Segundo “Veja”, apesar dos resultados ruins na economia e das eventuais deserções que sofre na área política, Bolsonaro está longe de admitir uma possível derrota. Suas esperanças estariam depositadas em algumas armas para tentar reverter o cenário – nesse sentido, o chamado “entorno” do presidente aposta fichas em que o Auxílio Brasil, versão repaginada e turbinada do Bolsa Família, ainda se transforme em uma grande moeda eleitoral. Serão beneficiados pelo programa 17,5 milhões de famílias, com previsão de gastos de 89 bilhões de reais até dezembro. Desde o início dos pagamentos, no fim do ano passado, porém, o benefício mudou muito pouco a percepção sobre a imagem de Bolsonaro entre as classes mais pobres. Na última pesquisa Quaest, divulgada no dia nove, ele continuou a cair no Nordeste, a região mais beneficiada. E, para piorar, as dívidas acumuladas pelas famílias consomem quase um terço do que é recebido. O governo pretende tirar do papel nos próximos meses uma agenda de concessões na infraestrutura que deve resultar em investimentos novos com potencial de geração de empregos. A dúvida é saber se, a esta altura, a reversão será possível.
O saldo da pandemia de covid-19 representa outra encrenca para o governo, que ficará marcado para sempre na história por acreditar e investir mais em cloroquina e afins do que em vacinas contra o coronavírus, ressalta “Veja”. Nesse caso, segundo parlamentares da base governista, a ideia é tentar amenizar as críticas ao negacionismo com o discurso de que, mesmo sendo pessoalmente contrário à imunização, Bolsonaro cumpriu o papel de distribuição dos produtos e o Brasil tem, hoje, um dos maiores porcentuais de população vacinada do mundo. A revista informa que na considerável lista de obstáculos até as urnas deste ano, talvez o maior deles seja o próprio Bolsonaro. E cita o cientista político Bruno Silva, da Universidade Estadual Paulista, para quem “o antibolsonarismo pode ser um elemento fundamental nessa eleição”. Trata-se de um cenário bem diferente daquele que ajudou no sucesso do capitão em 2018, quando ele apresentou um discurso de outsider e não precisou fazer costuras com partido algum para vencer.

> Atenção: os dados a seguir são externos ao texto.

(* ===== verification/WorkGraph.v ===== *)
(** * Dependencies of the work queue

    The recursive query of [would_create_dependency_cycle] computes exactly the
    units reachable from a unit, and it is what keeps the dependencies acyclic:
    whatever the history of calls, some unfinished unit has no unfinished
    blocker. *)

From S2P Require Import Prelude RustStr Contracts Work WorkSteps.

(** [blocks deps a b]: [a] must finish before [b]. *)
Definition blocks (deps : gmap (string * string) (Z * option string)) (a b : string) : Prop :=
  is_Some (deps !! (a, b)).

Lemma size_list_to_set_le (l : list string) : size (list_to_set l : gset string) <= length l.
Proof.
  induction l as [|x l IH]; cbn [list_to_set length foldr]; [done|].
  rewrite size_union_alt, size_singleton.
  assert (size (list_to_set l ∖ {[x]} : gset string) <= size (list_to_set l : gset string));
    [apply subseteq_size; set_solver|lia].
Qed.

(** ** The recursive query *)

Section query.
Variable deps : gmap (string * string) (Z * option string).

Lemma elem_of_blocked_by s b : b ∈ blocked_by deps s <-> exists a, a ∈ s /\ blocks deps a b.
Proof.
  unfold blocked_by, blocks. rewrite elem_of_list_to_set, list_elem_of_omap. split.
  - intros ([[x y] v] & Hin%elem_of_map_to_list & H). case_decide; simplify_eq. eauto.
  - intros (a & Ha & [v Hv]). exists ((a, b), v). split; [by apply elem_of_map_to_list|].
    by rewrite decide_True.
Qed.

(** Every unit that is blocked by some unit. *)
Definition all_blocked : gset string := list_to_set (map_to_list deps).*1.*2.

Lemma blocked_by_all s : blocked_by deps s ⊆ all_blocked.
Proof.
  intros b (a & _ & [v Hv])%elem_of_blocked_by. unfold all_blocked.
  rewrite elem_of_list_to_set, list_elem_of_fmap. exists (a, b). split; [done|].
  rewrite list_elem_of_fmap. exists ((a, b), v). split; [done|]. by apply elem_of_map_to_list.
Qed.

Lemma size_all_blocked : size all_blocked <= size deps.
Proof.
  unfold all_blocked. etrans; [apply size_list_to_set_le|].
  by rewrite !length_fmap, length_map_to_list.
Qed.

(** Closed under one more round. *)
Definition closed (s : gset string) : Prop := blocked_by deps s ⊆ s.

Lemma rounds_closed n s : closed s -> dependency_rounds deps n s = s.
Proof.
  intros Hs. induction n as [|n IH]; simpl; [done|].
  by replace (s ∪ blocked_by deps s) with s by (unfold closed in Hs; set_solver).
Qed.

Lemma rounds_add n k s :
  dependency_rounds deps (n + k) s = dependency_rounds deps k (dependency_rounds deps n s).
Proof. revert s. induction n as [|n IH]; intros s; simpl; auto. Qed.

Lemma rounds_grow n s :
  s ⊆ all_blocked ->
  closed (dependency_rounds deps n s) \/ n + size s <= size (dependency_rounds deps n s).
Proof.
  revert s. induction n as [|n IH]; intros s Hs; simpl; [by right|].
  destruct (decide (blocked_by deps s ⊆ s)) as [Hc|Hc].
  { left. rewrite rounds_closed; replace (s ∪ blocked_by deps s) with s by set_solver; done. }
  destruct (IH (s ∪ blocked_by deps s)) as [?|Hn]; [|by left|].
  { pose proof (blocked_by_all s). set_solver. }
  right. assert (size s < size (s ∪ blocked_by deps s)); [|lia].
  apply subset_size. set_solver.
Qed.

Lemma rounds_sub n s : s ⊆ all_blocked -> dependency_rounds deps n s ⊆ all_blocked.
Proof.
  revert s. induction n as [|n IH]; intros s Hs; simpl; [done|].
  apply IH. pose proof (blocked_by_all s). set_solver.
Qed.

(** As many rounds as there are dependencies are enough. *)
Lemma dependency_chain_closed id : closed (dependency_chain deps id).
Proof.
  unfold dependency_chain. set (s := blocked_by deps {[id]}).
  assert (s ⊆ all_blocked) as Hs by apply blocked_by_all.
  destruct (rounds_grow (size deps) s Hs) as [?|Hn]; [done|].
  pose proof (rounds_sub (size deps) s Hs) as Hsub. pose proof size_all_blocked.
  assert (dependency_rounds deps (size deps) s = all_blocked) as ->.
  { apply set_eq. intros x. split; [by apply Hsub|].
    intros Hx. destruct (decide (x ∈ dependency_rounds deps (size deps) s)) as [|Hnot]; [done|].
    assert (size (dependency_rounds deps (size deps) s) < size all_blocked); [|lia].
    apply subset_size. set_solver. }
  apply blocked_by_all.
Qed.

Lemma rounds_sound n s b :
  b ∈ dependency_rounds deps n s -> exists a, a ∈ s /\ rtc (blocks deps) a b.
Proof.
  revert s. induction n as [|n IH]; intros s; simpl; [eauto using rtc_refl|].
  intros (a & [Ha|Ha]%elem_of_union & Hab)%IH; [by eauto|].
  apply elem_of_blocked_by in Ha as (a' & ? & ?). exists a'. split; [done|]. by eapply rtc_l.
Qed.

Lemma rounds_incl n s : s ⊆ dependency_rounds deps n s.
Proof.
  revert s. induction n as [|n IH]; intros s; simpl; [done|].
  etrans; [|apply IH]. set_solver.
Qed.

Lemma elem_of_dependency_chain a b : b ∈ dependency_chain deps a <-> tc (blocks deps) a b.
Proof.
  split.
  - unfold dependency_chain. intros (c & (a' & Ha & Hac)%elem_of_blocked_by & Hcb)%rounds_sound.
    apply elem_of_singleton in Ha as ->. by eapply tc_rtc_r; [apply tc_once|].
  - pose proof (dependency_chain_closed a) as Hc.
    assert (forall b, blocks deps a b -> b ∈ dependency_chain deps a) as Hone.
    { intros c Hac. apply rounds_incl, elem_of_blocked_by. exists a. split; [set_solver|done]. }
    revert Hc Hone. generalize (dependency_chain deps a) as s. intros s Hc Hone Hab. revert Hone.
    induction Hab as [x y Hxy|x y z Hxy _ IH]; intros Hone; [by apply Hone|].
    apply IH. intros w Hyw. apply Hc, elem_of_blocked_by. eauto.
Qed.
End query.

(** ** Acyclicity *)

Definition acyclic (deps : gmap (string * string) (Z * option string)) : Prop :=
  forall a, ~ tc (blocks deps) a a.

Lemma blocks_insert deps a b v x y :
  blocks (<[(a, b) := v]> deps) x y -> (x = a /\ y = b) \/ blocks deps x y.
Proof.
  unfold blocks. destruct (decide ((a, b) = (x, y))) as [[= -> ->]|Hne]; [by left|].
  rewrite lookup_insert_ne by done. by right.
Qed.

(** A path after the insertion is an old one, or goes through the new edge. *)
Lemma tc_insert deps a b v x y :
  tc (blocks (<[(a, b) := v]> deps)) x y ->
  tc (blocks deps) x y \/ (rtc (blocks deps) x a /\ rtc (blocks deps) b y).
Proof.
  induction 1 as [x y Hxy|x y z Hxy _ IH].
  - apply blocks_insert in Hxy as [[-> ->]|Hxy]; [right|left; by apply tc_once].
    split; apply rtc_refl.
  - apply blocks_insert in Hxy as [[-> ->]|Hxy].
    + right. split; [apply rtc_refl|]. destruct IH as [IH|[_ IH]]; [by apply tc_rtc|done].
    + destruct IH as [IH|[IH1 IH2]]; [left; by eapply tc_l|right].
      split; [by eapply rtc_l|done].
Qed.

Lemma acyclic_insert deps a b v :
  acyclic deps -> a <> b -> a ∉ dependency_chain deps b -> acyclic (<[(a, b) := v]> deps).
Proof.
  rewrite elem_of_dependency_chain. intros Hac Hne Hba x [Hx|[Hxa Hbx]]%tc_insert; [by eapply Hac|].
  assert (rtc (blocks deps) b a) as H by (by etrans).
  apply rtc_tc in H as [H|H]; [congruence|done].
Qed.

Lemma acyclic_delete deps k : acyclic deps -> acyclic (delete k deps).
Proof.
  intros Hac x Hx. apply (Hac x). clear Hac. revert Hx.
  generalize x at 1 3. intros y. induction 1 as [p q H|p q r H _ IH]; [apply tc_once|eapply tc_l, IH];
    unfold blocks in *; by apply lookup_delete_is_Some in H as [_ H].
Qed.

Section acyclic.
Context `{C : WorkCodec}.

(** Acyclic, and between units that exist. *)
Definition deps_ok (db : WorkDb) : Prop :=
  acyclic (db_deps db) /\
  forall a b, blocks (db_deps db) a b -> is_Some (db_units db !! a) /\ is_Some (db_units db !! b).

Lemma deps_ok_more db units events :
  deps_ok db -> (forall id, is_Some (db_units db !! id) -> is_Some (units !! id)) ->
  deps_ok {| db_units := units; db_deps := db_deps db; db_events := events |}.
Proof. intros [Hac Hex] Hun. split; [done|]. intros a b Hab. destruct (Hex a b Hab). simpl. auto. Qed.

Lemma is_Some_insert (m : gmap string WorkUnitRow) i x j : is_Some (m !! j) -> is_Some (<[i := x]> m !! j).
Proof. rewrite lookup_insert_is_Some'. auto. Qed.

Lemma work_step_deps io call db db' : work_step io call db db' -> deps_ok db -> deps_ok db'.
Proof.
  intros [] Hok; auto using deps_ok_more, is_Some_insert; destruct Hok as [Hac Hex]; split; simpl.
  - by apply acyclic_insert.
  - intros a b [[-> ->]|Hab]%blocks_insert; [|destruct (Hex a b Hab)]; eauto using is_Some_insert.
  - by apply acyclic_delete.
  - intros a b Hab. unfold blocks in *. apply lookup_delete_is_Some in Hab as [_ Hab].
    destruct (Hex a b Hab); auto using is_Some_insert.
Qed.

Lemma has_unfinished_blocker_spec db id :
  has_unfinished_blocker db id = true <->
  exists a r, blocks (db_deps db) a id /\ db_units db !! a = Some r /\ unfinished r = true.
Proof.
  unfold has_unfinished_blocker. rewrite existsb_exists. split.
  - intros ([[a b] v] & Hin%list_elem_of_In%elem_of_map_to_list & H).
    apply andb_true_iff in H as [->%bool_decide_eq_true H].
    destruct (db_units db !! a) as [r|] eqn:Hr; [|done]. exists a, r. split_and!; [by exists v|done..].
  - intros (a & r & [v Hv] & Hr & Hu). exists ((a, id), v). split.
    + by apply list_elem_of_In, elem_of_map_to_list.
    + by rewrite bool_decide_true, Hr.
Qed.

#[local] Instance tc_blocks_dec deps : RelDecision (tc (blocks deps)).
Proof.
  intros a b. destruct (decide (b ∈ dependency_chain deps a)) as [H|H];
    [left|right]; by rewrite <- elem_of_dependency_chain.
Defined.

(** Among any units, one is not behind another of them. *)
Lemma first_unblocked deps (s : gset string) :
  acyclic deps -> s ≠ ∅ -> exists id, id ∈ s /\ forall a, blocks deps a id -> a ∉ s.
Proof.
  intros Hac Hs. destruct (minimal_exists_elem_of_L (tc (blocks deps)) s Hs) as (id & Hid & Hmin).
  exists id. split; [done|]. intros a Hab Ha. apply (Hac id).
  eapply tc_transitive; [|by apply tc_once]. apply Hmin; [done|]. by apply tc_once.
Qed.

Lemma unfinished_unblocked db :
  deps_ok db -> (exists id r, db_units db !! id = Some r /\ unfinished r = true) ->
  exists id r, db_units db !! id = Some r /\ unfinished r = true /\
               has_unfinished_blocker db id = false.
Proof.
  intros [Hac _] (id0 & r0 & Hr0 & Hu0).
  set (s := dom (filter (fun '(_, r) => unfinished r = true) (db_units db))).
  assert (forall id, id ∈ s <-> exists r, db_units db !! id = Some r /\ unfinished r = true) as Hs.
  { intros id. unfold s. rewrite elem_of_dom. unfold is_Some.
    setoid_rewrite map_lookup_filter_Some. done. }
  destruct (first_unblocked (db_deps db) s Hac) as (id & (r & Hr & Hu)%Hs & Hno).
  { assert (id0 ∈ s) by (apply Hs; eauto). set_solver. }
  exists id, r. split_and!; [done..|]. apply not_true_iff_false.
  intros (a & ra & Ha & Hra & Hua)%has_unfinished_blocker_spec. apply (Hno a Ha), Hs. eauto.
Qed.

Lemma run_history_deps h db :
  keys_ok db -> deps_ok db -> keys_ok (run_history h db) /\ deps_ok (run_history h db).
Proof. intros. apply run_history_ind; eauto using work_step_deps. Qed.

Lemma keys_ok_empty : keys_ok WorkDb_empty.
Proof. apply map_Forall_empty. Qed.

Lemma deps_ok_empty : deps_ok WorkDb_empty.
Proof.
  assert (forall a b, ~ blocks ∅ a b) as Hno by (intros a b [v Hv]; by rewrite lookup_empty in Hv).
  split; [|intros a b Hab; by apply Hno in Hab]. intros a Ha.
  destruct Ha; by eapply Hno.
Qed.

(** The recursive query of [would_create_dependency_cycle]
    answers exactly the units that transitively wait for the given one: after as
    many rounds as there are dependencies it has found all of them and nothing
    else, and further rounds add nothing. *)
Theorem dependency_query_exact deps a :
  (forall b, b ∈ dependency_chain deps a <-> tc (blocks deps) a b) /\
  forall n, size deps <= n ->
    dependency_rounds deps n (blocked_by deps {[a]}) = dependency_chain deps a.
Proof.
  split; [apply elem_of_dependency_chain|]. intros n Hn.
  replace n with (size deps + (n - size deps)) by lia. generalize (n - size deps). intros k.
  rewrite rounds_add. apply rounds_closed, dependency_chain_closed.
Qed.

(** C21 (invariant). Whatever calls were made on an empty queue, and whatever the
    database answered, the dependencies form no cycle and relate existing units;
    so the queue never deadlocks: unless every unit is finished, some unfinished
    unit has no unfinished blocker. *)
Theorem work_dependencies_acyclic h :
  let db := run_history h WorkDb_empty in
  acyclic (db_deps db) /\
  (forall a b, blocks (db_deps db) a b ->
     is_Some (db_units db !! a) /\ is_Some (db_units db !! b)) /\
  (map_Forall (fun _ r => unfinished r = false) (db_units db) \/
   exists id r, db_units db !! id = Some r /\ unfinished r = true /\
                has_unfinished_blocker db id = false).
Proof.
  intros db. destruct (run_history_deps h _ keys_ok_empty deps_ok_empty) as [_ [Hac Hex]].
  split_and!; [done..|]. fold db in Hac, Hex.
  destruct (decide (map_Forall (fun _ r => unfinished r = false) (db_units db))) as [|Hno]; [by left|].
  right. apply unfinished_unblocked; [done|].
  apply map_not_Forall in Hno as (id & r & Hr & Hu); [|apply _]. exists id, r.
  split; [done|]. by apply not_false_iff_true.
Qed.
End acyclic.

“O presidente Jair Bolsonaro vai precisar se reinventar para tentar ser reeleito ao governo”, afirmam os cientistas políticos. O problema é que poucos acreditam nessa capacidade ou na possibilidade de resultados em pouco tempo. Pode até parecer que Lula e seus apoiadores estão demonstrando triunfalismo exagerado. Mas que o petista é favorito, na conjuntura atual, disso não duvidam nem os bolsonaristas ortodoxos, cansados de aguardar uma reversão que não se insinua no horizonte político para as eleições de 2022.